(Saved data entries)
━━━━━━━━━━

(** ** Background texture loading: [loadBackgroundTexture]

    [src_sets] counts the assignments to [img.src], each of which starts
    a load; [loader_onerror] is the [onerror] handler. *)
Record bg_loader := mkLoader {
  src : string;
  triedJpg : bool;
  src_sets : nat
}.

Definition loader_start : bg_loader :=
  {| src := "backgroundtexture.png"; triedJpg := false; src_sets := 1 |}.

Definition loader_onerror (l : bg_loader) : bg_loader :=
  if negb (triedJpg l)
  then {| src := "backgroundtexture.jpg"; triedJpg := true; src_sets := S (src_sets l) |}
  else l.

(** ** Notions for the further properties *)

(** The collision test of [collide] for a mouth at ([mx], [my]) on a
    canvas of height [h]. *)
Definition hits (mx my h : Q) (p : pipe) : bool :=
  rectsOverlap mx my MOUTH_SIZE MOUTH_SIZE (px p) 0 (pwidth p) (topHeight p)
  || rectsOverlap mx my MOUTH_SIZE MOUTH_SIZE (px p) (topHeight p + gap p) (pwidth p)
       (h - GROUND_HEIGHT - (topHeight p + gap p)).

Fixpoint run_ops (os : list op) (s : state) : state :=
  match os with
  | [] => s
  | o :: os => run_ops os (step o s)
  end.

(** Every obstacle has the width 70 and its x lies in
    [-80, canvas.width + 70]. *)
Definition pipes_ok (s : state) : Prop :=
  Forall (fun p => pwidth p = PIPE_WIDTH /\ (-80 <= px p <= inject_Z (Zpos (cw s)) + 70)%Q) (pipes s).

(** Nothing has been written yet, or storage holds [String(z)] of the
    best score [z]. *)
Definition persisted (s : state) : Prop :=
  writes s = [] \/
  exists z, stored s = Some (js_String_of_Z z) /\ best s = JNum (inject_Z z).


(** Whether an operation is a flap (key, mouse or touch input). *)
Definition is_flap (o : op) : bool :=
  match o with
  | Flap _ => true
  | _ => false
  end.

(** The window's [resize] listener: [resizeCanvas] sets [canvas.width]
    and [canvas.height] ([cw], [ch]); the redraw only reads.  The result
    of [resizeCanvas] does not depend on the landing canvas. *)
Definition resize_state (innerWidth innerHeight : Z) (s : state) : state :=
  let c := resizeCanvas innerWidth innerHeight (mkCanvases (Zpos (cw s)) (ch s) (Zpos (cw s)) (ch s)) in
  {| cw := Z.to_pos (gameW c); ch := gameH c; mouthY := mouthY s; mouthX := mouthX s;
     mouthVelY := mouthVelY s; pipes := pipes s; lastPipeAt := lastPipeAt s; score := score s;
     best := best s; isRunning := isRunning s; isGameOver := isGameOver s;
     lastTimestamp := lastTimestamp s; backgroundOffset := backgroundOffset s;
     stored := stored s; writes := writes s |}.

(** Game operations and window resizes. *)
Inductive event :=
| Op (o : op)
| Resize (innerWidth innerHeight : Z).

Definition step_event (e : event) (s : state) : state :=
  match e with
  | Op o => step o s
  | Resize iw ih => resize_state iw ih s
  end.

Fixpoint run_events (es : list event) (s : state) : state :=
  match es with
  | [] => s
  | e :: es => run_events es (step_event e s)
  end.

(** * Properties *)

Lemma Qltb_spec (x y : Q) : Qltb x y = true <-> (x < y)%Q.
Proof.
  unfold Qltb. rewrite negb_true_iff. split; intro H.
  - apply Qnot_le_lt. intro H'. apply Qle_bool_iff in H'. congruence.
  - destruct (Qle_bool y x) eqn:E; [|reflexivity].
    apply Qle_bool_iff in E. exfalso. exact (Qlt_not_le _ _ H E).
Qed.

Lemma Qltb_false (x y : Q) : Qltb x y = false <-> (y <= x)%Q.
Proof.
  unfold Qltb. rewrite negb_false_iff. apply Qle_bool_iff.
Qed.

(** ** Collision test *)

(** C9: [rectsOverlap] is symmetric in its two rectangles. *)
Theorem rectsOverlap_symmetric (ax ay aw ah bx by_ bw bh : Q) :
  rectsOverlap ax ay aw ah bx by_ bw bh = rectsOverlap bx by_ bw bh ax ay aw ah.
Proof.
  unfold rectsOverlap.
  destruct (Qltb ax (bx + bw)), (Qltb bx (ax + aw)), (Qltb ay (by_ + bh)), (Qltb by_ (ay + ah));
    reflexivity.
Qed.

(** C6: for boxes of positive width and height, [rectsOverlap] holds iff
    the boxes overlap by a positive length on both axes (the largest left
    edge lies strictly left of the smallest right edge, and likewise
    vertically); boxes that only touch along an edge never overlap. *)
Theorem rectsOverlap_strict (ax ay aw ah bx by_ bw bh : Q) :
  (0 < aw)%Q -> (0 < ah)%Q -> (0 < bw)%Q -> (0 < bh)%Q ->
  (rectsOverlap ax ay aw ah bx by_ bw bh = true <->
     (Qmax ax bx < Qmin (ax + aw) (bx + bw))%Q /\ (Qmax ay by_ < Qmin (ay + ah) (by_ + bh))%Q) /\
  ((ax + aw == bx)%Q -> rectsOverlap ax ay aw ah bx by_ bw bh = false) /\
  ((bx + bw == ax)%Q -> rectsOverlap ax ay aw ah bx by_ bw bh = false) /\
  ((ay + ah == by_)%Q -> rectsOverlap ax ay aw ah bx by_ bw bh = false) /\
  ((by_ + bh == ay)%Q -> rectsOverlap ax ay aw ah bx by_ bw bh = false).
Proof.
  intros Haw Hah Hbw Hbh. unfold rectsOverlap.
  rewrite !Q.max_lub_lt_iff, !Q.min_glb_lt_iff.
  split; [split|].
  - intro H. rewrite !andb_true_iff, !Qltb_spec in H. lra.
  - intro H. rewrite !andb_true_iff, !Qltb_spec. lra.
  - split; [|split; [|split]]; intro E.
    + rewrite (proj2 (Qltb_false bx (ax + aw))) by lra.
      now rewrite andb_false_r, !andb_false_l.
    + rewrite (proj2 (Qltb_false ax (bx + bw))) by lra. reflexivity.
    + rewrite (proj2 (Qltb_false by_ (ay + ah))) by lra. now rewrite andb_false_r.
    + rewrite (proj2 (Qltb_false ay (by_ + bh))) by lra.
      now rewrite andb_false_r, andb_false_l.
Qed.

Lemma rectsOverlap_strict_witness :
  (0 < 2)%Q /\ (0 < 2)%Q /\ (0 < 3)%Q /\ (0 < 3)%Q /\
  rectsOverlap 0 0 2 2 1 1 3 3 = true.
Proof.
  split; [lra|]. split; [lra|]. split; [lra|]. split; [lra|].
  apply (proj2 (proj1 (rectsOverlap_strict 0 0 2 2 1 1 3 3 ltac:(lra) ltac:(lra) ltac:(lra) ltac:(lra)))).
  vm_compute. split; reflexivity.
Defined.

(** ** Frozen world after game over *)

(** C8: once [isGameOver] is set, [update] leaves the whole state as it
    is, for every [dt] and every random draw; so any sequence of ticks
    keeps the state, and [isGameOver] true, until a reset. *)
Theorem update_frozen_when_over (s : state) :
  isGameOver s = true ->
  (forall dt rnd, update dt rnd s = s) /\
  (forall ts, run_ticks ts s = s /\ isGameOver (run_ticks ts s) = true).
Proof.
  intro H.
  assert (Hu : forall dt rnd, update dt rnd s = s) by (intros; unfold update; now rewrite H).
  split; [exact Hu|].
  intro ts. induction ts as [|[dt rnd] ts IH]; simpl.
  - now split.
  - rewrite Hu. exact IH.
Qed.

Lemma update_frozen_when_over_witness :
  let s := set_isGameOver true (init_state 500 750 None) in
  isGameOver s = true /\ update 16 (0, 0)%Q s = s.
Proof.
  intro s. split; [reflexivity|].
  exact (proj1 (update_frozen_when_over s eq_refl) 16%Q (0, 0)%Q).
Defined.

(** ** Input *)

(** C10: [flap] during game over resets the world and applies no
    impulse: the new run starts with zero velocity, the mouth at the
    centre height and 28% of the width, no teeth, score 0, spawn timer and
    background offset 0, [isGameOver] cleared and the best score kept.
    Only when the game is not over does [flap] set the velocity to
    [FLAP_STRENGTH]. *)
Theorem flap_restart_no_impulse (now : Q) (s : state) :
  (isGameOver s = true ->
     mouthVelY (flap now s) = 0%Q /\
     mouthY (flap now s) = (inject_Z (ch s) / 2)%Q /\
     mouthX (flap now s) = (inject_Z (Zpos (cw s)) * (28 # 100))%Q /\
     pipes (flap now s) = [] /\ score (flap now s) = 0 /\
     lastPipeAt (flap now s) = 0%Q /\ backgroundOffset (flap now s) = 0%Q /\
     isGameOver (flap now s) = false /\ best (flap now s) = best s /\
     isRunning (flap now s) = true) /\
  (isGameOver s = false ->
     mouthVelY (flap now s) = FLAP_STRENGTH /\ isGameOver (flap now s) = false /\
     mouthY (flap now s) = mouthY s /\ pipes (flap now s) = pipes s /\
     score (flap now s) = score s /\ isRunning (flap now s) = true).
Proof.
  unfold flap.
  split; intro H; destruct (isRunning s) eqn:R; simpl; rewrite H; simpl;
    repeat split; try assumption; reflexivity.
Qed.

━━━━━━━━━━

§ Directions for this task
In the entries above, find each line with "unfold" and list it.

§ Task output
  unfold Qltb. rewrite negb_true_iff. split; intro H.
  unfold Qltb. rewrite negb_false_iff. apply Qle_bool_iff.
  unfold rectsOverlap.
  intros Haw Hah Hbw Hbh. unfold rectsOverlap.
  assert (Hu : forall dt rnd, update dt rnd s = s) by (intros; unfold update; now rewrite H).
  unfold flap.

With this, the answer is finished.